I'm moving there from EU.

Thanks,
-J


----------



## Asafa (Mar 8, 2013)

Well the company should offer you housing allowance if they dont provide any place to stay.

Rent and housing costs can be very expensive so watch out for it.


----------



## saraswat (Apr 28, 2012)

Have you tried the salaries sticky thread ?... It is a long read but loads of useful info on there... 

http://www.expatforum.com/expats/showthread.php?t=74339

Also this thread has great info about housing... (read the later pages things change out here ;-) )

http://www.expatforum.com/expats/du...4-ultimate-guide-renting-apartment-dubai.html


----------



## St0rMl0rD (Mar 6, 2013)

saraswat said:


> Have you tried the salaries sticky thread ?... It is a long read but loads of useful info on there...


It's not just salary, but expenses, that occur when moving to Dubai. What to get sorted out before moving, during moving and after moving...
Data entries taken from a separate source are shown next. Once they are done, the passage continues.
Lemma list_parts_frame s body s' result : list_parts_on_response c s body = Ok (s', result) →
  ∃ l, s' = s <| part_list := l |> ∧ listing_extends (listed_parts body) (part_list s) l.
Proof.
  unfold list_parts_on_response. set (on_part := λ _ _, _). set (op := aws_s3_list_parts_operation_new _ _ on_part).
  set (I := λ a : res put_state, ∀ s', a = Ok s' →
    ∃ l, s' = s <| part_list := l |> ∧ listing_extends (listed_parts body) (part_list s) l).
  assert (I (fst (aws_s3_paginated_operation_on_response op body (Ok s)))) as Hinv.
  { apply on_response_inv.
    - intros n a Hn Ha. subst op. simpl. unfold s_xml_on_ListPartsResult_child.
      destruct (aws_byte_cursor_eq_ignore_case _ _) eqn:Hname; [|done].
      destruct (part_of_node n) as [li|] eqn:Hli; [|done]. unfold on_part. destruct a as [s1| |]; [|done..]. simpl.
      destruct (Ha s1 eq_refl) as (l & -> & Hl).
      destruct (s_process_part_info_synced c _ li) as [[s2|]| |] eqn:Hp; simpl; [|done..].
      intros s3 [= <-]. apply process_part_frame in Hp as (Hne & part & Hpart & ->). eexists. split; [done|].
      eapply listing_extends_trans; [exact Hl|]. apply set_part_extends; [|done..]. unfold listed_parts.
      apply list_elem_of_omap. exists n. split; [by apply list_elem_of_filter|done].
    - intros s1 [= <-]. exists (part_list s). split; [by destruct s|]. apply listing_extends_refl. }
  destruct (aws_s3_paginated_operation_on_response op body (Ok s)) as [[s1| |] parsed]; [|done..]. simpl.
  intros [= <- <-]. by apply Hinv.
Qed.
Any info would be greatly appreciated!


----------



## m1key (Jun 29, 2011)

St0rMl0rD said:


> It's not just salary, but expenses, that occur when moving to Dubai. What to get sorted out before moving, during moving and after moving...
> 
> Any info would be greatly appreciated!


All depends on your circumstances. Are you moving stuff over or buying here? Just you or do you have a family? Do you have school age kids? What sort of area do you want to live in? What sort of place do you want (size, apartment, villa etc). All of this and more will massively affect your move and start-up costs.

The better the info you give the better the answer you will get. As it stands I could only guess between a few thousand AED and say half a million.
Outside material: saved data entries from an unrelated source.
(* ===== verification/PutUpload.v ===== *)
(** The invariant of an upload: the parts that were read are the content in order, the part
    list and the server agree with them, and once the upload is being completed nothing of
    this changes any more. *)

From Stdlib Require Import Init.Byte Sorted.
From S2P Require Import Prelude AwsCommon ByteCursor HttpMessage Checksums ChecksumContext Listing BodyStream.
From S2P Require Import PriorityQueue PartMath Tracking Delivery DeliveryInv AutoRangedPut PutSystem PutInv PutData.

(** * Parts of a source whose length is not known *)

Section trail.
Context (part_size : Z).

(** Full parts, perhaps a shorter one, and then only empty ones. *)
Fixpoint trail (l : list (list byte)) : Prop :=
  match l with
  | [] => True
  | d :: l => full part_size d ∧ trail l ∨ Forall (λ d, d = []) l
  end.

Definition short (d : list byte) : Prop := Z.of_nat (length d) < part_size.

Lemma trail_snoc l d : trail l → Z.of_nat (length d) ≤ part_size → (Exists short l → d = []) →
  (∀ d', d' ∈ l → Z.of_nat (length d') ≤ part_size) → trail (l ++ [d]).
Proof.
  intros Hl Hd Hshort Hlens. induction l as [|d' l IH]; simpl in *; [right; constructor|].
  destruct (Z_lt_dec (Z.of_nat (length d')) part_size) as [Hs|Hs].
  - right. rewrite Hshort by (by left). destruct Hl as [[Hf _]|Hl]; [unfold full in Hf; lia|].
    apply list.Forall_app. split; [done|by repeat constructor].
  - left. assert (full part_size d') by (unfold full; specialize (Hlens d' ltac:(left)); lia). split; [done|].
    assert (trail l) as Hl'.
    { destruct Hl as [[_ ?]|Hl]; [done|]. clear -Hl. destruct l as [|e l]; [done|]. right. by inversion Hl. }
    apply IH; [done| |by intros; apply Hlens; right]. intros He. apply Hshort. by right.
Qed.

Lemma trail_full l : Forall (full part_size) l → trail l.
Proof. induction 1; simpl; auto. Qed.

Lemma trail_full_snoc l d : Forall (full part_size) l → trail (l ++ [d]).
Proof. induction 1; simpl; auto. Qed.

(** The parts that are sent: all but the empty ones at the end, and always the first. *)
Lemma trail_sent l : 0 < part_size → trail l → l ≠ [] →
  ∃ sent rest, l = sent ++ rest ∧ sent ≠ [] ∧ Forall (λ d, d = []) rest ∧ Forall (λ d, d ≠ []) (tail sent).
Proof.
  intros Hps Hl Hne. destruct l as [|d l]; [done|]. clear Hne. revert d Hl.
  induction l as [|e l IH]; intros d Hl.
  - exists [d], []. split_and!; [done|done|constructor|constructor].
  - simpl in Hl. destruct Hl as [[_ Hl]|Hl].
    + destruct (IH e Hl) as (sent & rest & Heq & Hs & Hr & Ht). destruct e as [|x e].
      * exists [d], ([] :: l). split_and!; [done|done| |constructor].
        destruct Hl as [[Hf _]|Hl]; [unfold full in Hf; simpl in Hf; lia|]. by constructor.
      * destruct sent as [|e' sent]; [done|]. simplify_eq/=. exists (d :: (x :: e) :: sent), rest.
        split_and!; [done|done|done|]. by constructor.
    + exists [d], (e :: l). split_and!; [done|done|done|constructor].
Qed.
End trail.

Lemma sorted_perm_eq (l k : list Z) : StronglySorted Z.lt l → StronglySorted Z.lt k → l ≡ₚ k → l = k.
Proof.
  intros Hl Hk Hp. revert k Hk Hp. induction Hl as [|x l Hl IH Hx]; intros k Hk Hp.
  { symmetry in Hp. by apply Permutation_nil_r in Hp. }
  destruct Hk as [|y k Hk Hy]; [by apply Permutation_nil_r in Hp|].
  rewrite list.Forall_forall in Hx, Hy.
  assert (x = y) as ->.
  { assert (x ∈ y :: k) as Hin by (rewrite <-Hp; left). apply elem_of_cons in Hin as [?|Hin]; [done|].
    assert (y ∈ x :: l) as Hin' by (rewrite Hp; left). apply elem_of_cons in Hin' as [?|Hin']; [done|].
    apply Hy in Hin. apply Hx in Hin'. lia. }
  f_equal. apply IH; [done|]. by apply Permutation_cons_inv in Hp.
Qed.

Lemma seqZ_sorted m n : StronglySorted Z.lt (seqZ m n).
Proof.
  destruct (Z_le_dec n 0) as [?|Hn]; [rewrite seqZ_nil by lia; constructor|].
  assert (0 ≤ n) as Hn' by lia. clear Hn. revert m. pattern n. apply natlike_ind; [..|done]; [intros m; constructor|].
  clear n Hn'. intros n Hn IH m. rewrite seqZ_cons by lia. constructor; [by rewrite Z.pred_succ|].
  apply list.Forall_forall. intros k Hk%elem_of_seqZ. lia.
Qed.

(** * The invariant *)

Section upload.
Context `{B : !AwsByteCursor} `{H : !AwsHttpHeaders} `{D : !AwsDigest} `{X : !AwsXml} `{St : !AwsStreams}.
Context `{M : !AwsMath}.
Context {Q1 : AwsPriorityQueue s3_request part_number}.
Context {Q2 : AwsPriorityQueue delivery_tracking_record track_part_number}.
Context (c : put_config) (content : list byte).
Implicit Types (u : upload) (r : put_request).

Notation ps := (put_part_size c).
Notation total := (total_num_parts_from_content_length c).

Definition live u : list put_request := up_queued u ++ up_failed u ++ up_sent u.

Definition is_part r : Prop := put_tag r = TAG_PART.
#[global] Instance is_part_dec r : Decision (is_part r).
Proof. unfold is_part. apply _. Defined.

Definition queued_parts u : list put_request := filter is_part (up_queued u).
Definition sent_parts u : list put_request := filter is_part (up_sent u).

(** The info of a part. *)
Definition entry (l : list (option mpu_part_info)) (k : Z) : option mpu_part_info := l !! Z.to_nat (k - 1) ≫= id.

(** A part that was uploaded earlier agrees with what was read for it now: with its size, and
    with its checksum if one was listed.  For a part that is streamed from its file an empty
    body is compared. *)
Definition checked (info : mpu_part_info) (data : list byte) : Prop :=
  describes c info data ∨ should_stream c = true ∧ info_size info = 0.

(** What is on the server for a part that was read. *)
Definition stands_for (l : list (option mpu_part_info)) (k : Z) (data body : list byte) : Prop :=
  body = data ∨
  ∃ info, entry l k = Some info ∧ info_was_previously_uploaded info = true ∧ describes c info body ∧ checked info data.

Definition started u : Z := put_num_parts_started (up_put u).
Definition left u : list byte := stream_content (source (put_reader (up_put u))).

(** At most one part waits to be read, the last one. *)
Definition one_pending u : Prop :=
  queued_parts u = [] ∨ ∃ r, queued_parts u = [r] ∧ put_part_number r = started u.

(** A source that is read from its beginning to its end. *)
Record sequential_ok u : Prop := {
  seq_content : concat (up_reads u).*2 ++ left u = content;
  seq_sorted : StronglySorted Z.lt (up_reads u).*1;
  seq_known : has_content_length c = true → ∀ k d, (k, d) ∈ up_reads u → Z.of_nat (length d) = part_len c k;
  seq_lens : ∀ d, d ∈ (up_reads u).*2 → Z.of_nat (length d) ≤ ps;
  seq_trail : has_content_length c = false → trail ps (up_reads u).*2;
  seq_short : has_content_length c = false → Exists (short ps) (up_reads u).*2 → left u = [];
  seq_end : has_content_length c = false → is_body_stream_at_end (up_put u) = true → left u = [];
}.

(** Writes of a caller that are not read yet: the end was announced with a buffer that is to be
    sent or was the last one, a full buffer is sent, and a write that waits is woken. *)
Record waking_ok (w : async_write) (at_end : bool) : Prop := {
  wk_end : at_end = true → write_eof w = true ∧ buffered_data w = [];
  wk_eof : write_eof w = true → ready_to_send w = true ∨ at_end = true;
  wk_full : Z.of_nat (length (buffered_data w)) = ps → ready_to_send w = true;
  wk_wake : write_waker w = true → ready_to_send w = true ∨ buffered_data_ticket_future w = true;
}.

(** What was read so far, by the way the data comes. *)
Definition source_ok u : Prop :=
  match body_kind c with
  | BodyParallelStream => left u = content ∧ ∀ k d, (k, d) ∈ up_reads u → d = piece c content k
  | BodyStream =>
      sequential_ok u ∧ ∀ k d, (k, d) ∈ up_reads u → (k - 1) * ps ≤ next_read_offset (put_reader (up_put u))
  | BodyAsyncStream => sequential_ok u ∧ one_pending u
  | BodyAsyncWrites =>
      StronglySorted Z.lt (up_reads u).*1 ∧ one_pending u ∧
      writing_ok ps (mkWriting (put_writes (up_put u)) (up_accepted u) (put_body <$> head (queued_parts u)) (up_reads u).*2) ∧
      waking_ok (put_writes (up_put u)) (is_body_stream_at_end (up_put u))
  end.

(** A request for a part that waits to be read. *)
Record queued_ok (l : list (option mpu_part_info)) r : Prop := {
  qu_buffer : if decide (body_kind c = BodyAsyncWrites) then put_body_capacity r = ps
              else put_body r = [] ∧ put_body_capacity r = 0;
  qu_previous : put_was_previously_uploaded r = true → has_content_length c = true ∧ entry l (put_part_number r) ≠ None;
}.

(** A part that was read and is on its way, or not sent. *)
Record sent_ok (reads : list (Z * list byte)) r : Prop := {
  st_read : (put_part_number r, request_body r) ∈ reads;
  st_noop : put_is_noop r = false → ¬ skipped c (put_part_number r) (request_body r);
}.

(** While the upload runs and is not being completed. *)
Record data_ok u : Prop := {
  da_pending : put_num_parts_pending_read (up_put u) = Z.of_nat (length (queued_parts u));
  da_keys : (put_part_number <$> queued_parts u) ++ (up_reads u).*1 ≡ₚ seqZ 1 (started u);
  da_queued : ∀ r, r ∈ queued_parts u → queued_ok (part_list (up_put u)) r;
  da_sent : ∀ r, r ∈ sent_parts u → sent_ok (up_reads u) r;
  da_read : ∀ k d, (k, d) ∈ up_reads u → skipped c k d ∨
    ∃ info, entry (part_list (up_put u)) k = Some info ∧
      (info_etag info = None → ∃ r, r ∈ sent_parts u ∧ put_part_number r = k ∧ put_is_noop r = false) ∧
      (info_was_previously_uploaded info = true → checked info d);
  da_unread : ∀ k info, 1 ≤ k → entry (part_list (up_put u)) k = Some info → k ∉ (up_reads u).*1 →
    is_Some (info_etag info) ∧ info_was_previously_uploaded info = true;
  da_length : if has_content_length c then Z.of_nat (length (part_list (up_put u))) ≤ total
              else part_list (up_put u) = [] ∨
                ∃ d, (Z.of_nat (length (part_list (up_put u))), d) ∈ up_reads u ∧
                  ¬ skipped c (Z.of_nat (length (part_list (up_put u)))) d;
  da_server : ∀ k etag b info, 1 ≤ k → server_parts (up_server u) !! k = Some (etag, b) →
    entry (part_list (up_put u)) k = Some info → is_Some (info_etag info) →
    if info_was_previously_uploaded info then describes c info b else (k, b) ∈ up_reads u ∧ ¬ skipped c k b;
  da_source : source_ok u;
  da_writes : body_kind c ≠ BodyAsyncWrites → put_writes (up_put u) = no_writes;
}.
Now where did that piece of string go?...


----------



## St0rMl0rD (Mar 6, 2013)

m1key said:


> All depends on your circumstances. Are you moving stuff over or buying here? Just you or do you have a family? Do you have school age kids? What sort of area do you want to live in? What sort of place do you want (size, apartment, villa etc). All of this and more will massively affect your move and start-up costs.
> 
> The better the info you give the better the answer you will get. As it stands I could only guess between a few thousand AED and say half a million.
> 
> Now where did that piece of string go?...
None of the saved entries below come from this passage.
Lemma ok_unprepared u l1 r l2 r' s e : upload_ok c content u → up_queued u = l1 ++ r :: l2 → key r' = key r →
  same_flags (up_put u) s → (¬ is_part r → ∃ x, s = up_put u <| put_full_object_checksum := x |>) →
  list_grows (part_list (up_put u)) (part_list s) (put_part_number r) →
  upload_ok c content (u <| up_put := s |> <| up_queued := l1 ++ l2 |> <| up_failed ::= λ l, l ++ [r'] |>
    <| up_delivery ::= λ d, aws_s3_meta_request_set_fail_synced d e |>).
Proof.
  intros Hok Hq Hkey Hsf Hother Hlist. pose proof (same_flags_sent _ _ Hsf) as (Hc1 & Hc2 & Hc3).
  set (u' := u <| up_put := s |> <| up_queued := _ |> <| up_failed ::= _ |> <| up_delivery ::= _ |>).
  split.
  - apply (flags_moved u u' l1 r l2 r'); try done; [| |apply grows_fail].
    + unfold live. simpl. rewrite !fmap_app. simpl. solve_Permutation.
    + destruct (decide (is_part r)) as [Hr|Hr]; [right; by apply (queued_part_live u l1 r l2 Hok Hq Hr)|].
      destruct (Hother Hr) as [x ->]. by left.
  - intros _. apply fail_result.
  - intros r2 Hr2. apply (up_buffers _ _ _ Hok). unfold queued_parts in *. simpl in Hr2. rewrite Hq, filter_middle.
    rewrite list.filter_app in Hr2. set_solver.
  - unfold queued_parts. simpl. intros r2 Hr2 Hp2. destruct (decide (is_part r)) as [Hr|Hr]; [by eapply previous_kept|].
    destruct (Hother Hr) as [x ->]. apply (up_previous _ _ _ Hok r2); [|done]. unfold queued_parts. by rewrite Hq, filter_other.
  - simpl. intros r2 Hr2 Hno. destruct (decide (is_part r)) as [Hr|Hr]; [by eapply infos_kept|].
    destruct (Hother Hr) as [x ->]. by apply (up_infos _ _ _ Hok r2).
  - simpl. intros k info Hk1 Hi Hpr. apply (up_resumed _ _ _ Hok k info Hk1); [|done].
    destruct (decide (is_part r)) as [Hr|Hr]; [|by destruct (Hother Hr) as [x ->]].
    destruct (queued_part_live u l1 r l2 Hok Hq Hr) as (_ & ? & _). eapply grows_previous; [..|exact Hlist|exact Hi|done]; lia.
  - intros [Hf _]. by destruct (fail_result (up_delivery u) e).
  - simpl. rewrite Hc1. apply Hok.
  - simpl. rewrite Hc1. intros Hc. destruct (decide (is_part r)) as [Hr|Hr].
    + destruct (queued_part_live u l1 r l2 Hok Hq Hr). congruence.
    + destruct (Hother Hr) as [x ->]. eapply final_frame; [by apply Hok|done..].
  - simpl. rewrite Hc2, Hc3. apply Hok.
Qed.
End prepare.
I want a fully furnished one bed apartment, becuse I'd be living alone. I don't have a family, no kids. Dubai Marina seems like a good option for someone like me as what I could see so far.

Thanks!

-J


----------



## dizzyizzy (Mar 30, 2008)

St0rMl0rD said:


> It's not just salary, but expenses, that occur when moving to Dubai. What to get sorted out before moving, during moving and after moving...
> 
> Any info would be greatly appreciated!


All the info is in the forum but you need to look for it, is impossible to give you a figure since only you know your expectations and needs, it all depends on the sort of place you are planning to rent (studio? 4 bedroom villa?) if you're moving alone or with family, if you plan to use public transportation or buy a Porsche Cayenne, etc. 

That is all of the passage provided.